We have heard Sri S.P.Gupta, learned Senior Counsel assisted by Sri S.D.Singh on behalf of the petitioners and Sri Ashok Kumar, learned Standing Counsel appearing for the respondents.

Sri S.P. Gupta, learned  Senior Counsel submitted that as the notices issued under Section 148 of the Act had not been served upon the petitioner no.1, the entire reassessment proceedings are void and liable to be quashed.  In the alternative he submitted that the present proceedings under Section147 of the Act has been initiated on the basis of the report dated 20.4.1999 submitted by the Income Tax Inspector and the Assistant Commissioner of Income Tax, Circle 1, Meerut without any application of mind had directed for issuance of notices under Section 148 of the Act for these two assessment years.  Relying upon a decision of the Hon'ble Supreme Court in the case of Chhugamal Rajpal v. S.P.Chaliha and others, (1971)79 ITR 603 he submitted that the proceedings under Section 147/148 of the Act cannot be initiated as the Assessing Authority had not set out any reasons for coming to the conclusion that it is a fit case for issue of notices under Section 148 of the Act.

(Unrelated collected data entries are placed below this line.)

(** A [MapIterator] is itself a source of [MapIterator]: the operators the
    class template calls on [_iterator] are those it defines.
    [++it], [--it], [it += k] and [it -= k] evaluate to [*this] afterwards. *)
#[export] Instance map_source {Iterator A B}
  `{detail_MapIterator.SourceIterator Iterator A}
  : detail_MapIterator.SourceIterator
      (detail_MapIterator.MapIterator Iterator A B) B := {
  src_deref := detail_MapIterator.op_deref;
  src_preinc := fun it => fst (detail_MapIterator.op_preinc it);
  src_predec := fun it => fst (detail_MapIterator.op_predec it);
  src_plus_assign := fun it k => fst (detail_MapIterator.op_plus_assign k it);
  src_minus_assign := fun it k => fst (detail_MapIterator.op_minus_assign k it);
  src_minus := detail_MapIterator.op_distance;
  src_neq := detail_MapIterator.op_neq;
  src_lt := detail_MapIterator.op_lt
}.

(** ** The adaptors and what they wrap *)




(** ** Notions the properties are stated with *)

(** The longest prefix of a list whose elements all satisfy [p]. *)
Fixpoint prefix_while {A} (p : A -> bool) (l : list A) : list A :=
  match l with
  | [] => []
  | x :: l' => if p x then x :: prefix_while p l' else []
  end.

(** The log of a drain that produces the [k] elements from [p] on and stops at
    the next test: every produced element is read by the test and by the
    dereference, the position after them by the test alone. *)
Definition take_log (p k : nat) : list nat :=
  flat_map (fun q => [q; q]) (seq p k) ++ [p + k].

(** [array[i]]: the element of the store at offset [i] of the iterable. *)
Definition subscript {T} (m : Store T) (s : Iterable) (i : nat) : T :=
  m (base s + i).

(** The elements between the positions and the ends, slot after slot. *)
Fixpoint spans {T} (m : Store T) (ps es : list nat) : list T :=
  match ps, es with
  | p :: ps', e :: es' => span m p (e - p) ++ spans m ps' es'
  | _, _ => []
  end.

(** The number of elements between the positions and the ends. *)
Fixpoint remaining (ps es : list nat) : nat :=
  match ps, es with
  | p :: ps', e :: es' => (e - p) + remaining ps' es'
  | _, _ => 0
  end.

(** All the type names of a pack are one and the same. *)
Definition all_equal (pack : list string) : Prop :=
  forall a b, In a pack -> In b pack -> a = b.

(** The precondition of [concat]: the iterators agree on value, pointer and
    reference type. *)
Definition same_types (pack : list iterator_traits) : Prop :=
  all_equal (map value_type pack) /\
  all_equal (map pointer pack) /\
  all_equal (map reference pack).

(** The minimum of the categories of the cursors an adaptor wraps. *)
Definition minimum_category (wrapped : list iterator_traits) : iterator_tag :=
  fold_right tag_min random_access_iterator_tag
             (map iterator_category wrapped).


(** The iterable without its first [a] elements. *)
Definition suffix (s : Iterable) (a : nat) : Iterable :=
  {| iter_traits := iter_traits s; base := base s + a; size := size s - a |}.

He further submitted that the very jurisdiction  and the validity for taking proceedings can be raised at any stage.  He referred and relied upon a Division Bench decision of this Court in the case of Commissioner, Sales Tax v. M/s. Mam Chand, 1978 U.P.T.C. 399 and a Full Bench decision of this Court in the case of Laxmi Narain Anand Prakash v. Commissioner of Sales Tax, 1980 U.P.T.C. 125.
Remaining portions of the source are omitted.